華子が不思議そうな顔をしていると陸が言った。


「コンシェルジュに君の事を伝えておかないと」

「あ、そっか」


今日から4~5日このマンションに世話になる。

行きは一緒に出ても、帰りは別々の帰宅になるだろう。

だから華子が帰って来た時に困らないようにと、陸は華子の事を伝えておこうと思ったようだ。
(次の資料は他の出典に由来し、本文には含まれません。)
(** The bytes a call asks for. *)
Definition cost (c : call) : Z :=
  match c with Read _ _ _ n => Z.max 0 n | Write _ _ _ l => Z.of_nat (length l) | _ => 0 end.
Definition call_ok (procs : nat) (mc : nat * call) : Prop :=
  (fst mc < procs)%nat /\
  match snd mc with
  | MkPipe _ junk => length junk = 512%nat
  | Fork np => (np < procs)%nat
  | Iostats fd => 0 <= fd < NOFILE
  | _ => True
  end.

Lemma run_call_good {laws : InodeLaws FS} s b me c :
  0 <= b -> good s b -> call_ok (length (ofiles s)) (me, c) -> b + cost c <= INT_MAX ->
  exists s', run_call me c s = Ok (tt, s') /\ good s' (b + cost c) /\ length (ofiles s') = length (ofiles s).
Proof.
  intros Hb G [Hm Hc] Hcost. cbn [fst snd] in *.
  assert (D : forall A (m : M state A) b', (exists r s', m s = Ok (r, s') /\ good s' b' /\ length (ofiles s') = length (ofiles s)) ->
     exists s', (let! _ := m in ret tt) s = Ok (tt, s') /\ good s' b' /\ length (ofiles s') = length (ofiles s)).
  { intros A m b' (r & s' & E & Gs). exists s'. by rewrite (bind_ok _ _ _ _ _ E). }
  destruct c as [fd|fd|k p fd n|k p fd l|i w r|p junk|np| | |p fd|fd]; cbn [run_call cost] in *; rewrite ?Z.add_0_r; first [apply D | idtac].
  - by apply sys_dup_good.
  - by apply sys_close_good.
  - by apply sys_read_good.
  - by apply sys_write_good.
  - by apply open_inode_good.
  - by apply sys_pipe_good.
  - destruct (good_table s b np G Hc) as (t & Ht & Hl). rewrite (bind_ok _ _ _ _ _ (get_ofile_ok s np t Ht)). cbv beta.
    destruct (bool_decide (me <> np) && _) eqn:E; [|by exists s]. apply andb_true_iff in E as [Hne Hall]. apply bool_decide_eq_true in Hne.
    apply (fork_files_good _ s b 0 me np t); try done. intros k _ Hk. destruct (lookup_lt_is_Some_2 t k Hk) as [x Hx].
    rewrite forallb_forall in Hall. specialize (Hall x). rewrite <- list_elem_of_In in Hall. specialize (Hall (list_elem_of_lookup_2 _ _ _ Hx)). by destruct x.
  - by apply exit_files_good.
  - by apply exec_files_good.
  - by apply sys_fstat_good.
  - by apply sys_getiostats_good.
Qed.

(** *** Pages

    Every page is free or holds a pipe, and the calls keep it so. *)
Section pages.
Context (pg : list Z) (Hnd : NoDup pg) (H0 : 0 ∉ pg).

Definition owned s : list Z := pages s ++ elements (dom (pipes s)).
Definition kp {A} (m : M state A) : Prop := forall s a s', owned s ≡ₚ pg -> m s = Ok (a, s') -> owned s' ≡ₚ pg.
一階のフロアをまだ見ていない華子は、興味津々で陸の後をついて行く。


すると、目の前に広いフロントが現れた。

天井がすべて吹き抜けでとても開放的だ。

壁の一面は総ガラス張りで、窓の外には新緑が美しく輝いている。

天井からはシンプルでモダンな照明がぶら下がっている。

ここの空間を一言で表現するなら、ホテルというよりは美術館のような雰囲気だ。


フロントの片隅には真っ白なグランドピアノが置かれていた。

華子は思わずため息を漏らす。

とても豪華なフロントは、華子の想像を超えていた。


陸がフロントのカウンターまで行くと、コンシェルジュが声をかける。


「日比野様、おはようございます」


フロントにいたのは50歳くらいの上品な女性だった。


「おはようございます。すみませんが彼女がうちにしばらく同居する事になりまして…」


陸がそう言って華子を紹介したので、華子はペコリとお辞儀をする。


「承知いたしました。何かお困りのことがあればいつでもこちらへお申し付けくださいませ」


コンシェルジュが笑顔で華子に言ったので、

華子は「ありがとうございます」と言ってもう一度ペコリとお辞儀をした。


「ありがとう。じゃあ行ってきます」

「行ってらっしゃいませ」


コンシェルジュは笑みを浮かべて二人を見送った。


(さすが高級マンション…隙のない対応だわ)


華子が感動に浸っていると、陸がポケットからスペアキーを出して華子に渡した。


「帰りは俺の方が遅いだろうから、君は部屋で好きなようにしていてくれ。冷蔵庫の中の物も勝手に使っていいから。あと何か

買い物があるようだったら、これで……」


拓はそう言って財布から一万円札を10枚ほど出すと華子に渡した。


「大丈夫よ。そこまで落ちぶれていないから」

「見栄は張らない方がいいぞ。今日、50万を返すんだろう?」

「あっ!」


華子は野崎に返す50万円の事をすっかり忘れていた。


「まだ振り込んでないのか?」

「忘れてた。車の中で振り込むわ」


華子は慌てて口座番号が書かれた野崎の名刺を取り出す。

そして、助手席に座るとすぐに野崎へ送金した。


「ふぅー焦ったぁー」

「とにかくうちは給料の前払いはしていないから、これは給料日までの繋ぎだ」


陸はそう言って先ほど出した金を華子の手の上に置いた。


「あ、ありがとう……」

「俺がいなくても夕飯はちゃんと食えよ! 健全な精神はちゃんとした食生活に宿る…だからな」

「わかったわ」


華子はその小言のような物言いにうんざりした様子で答える。


陸はそんな華子を可笑しそうにチラッと見た後、車をスタートさせた。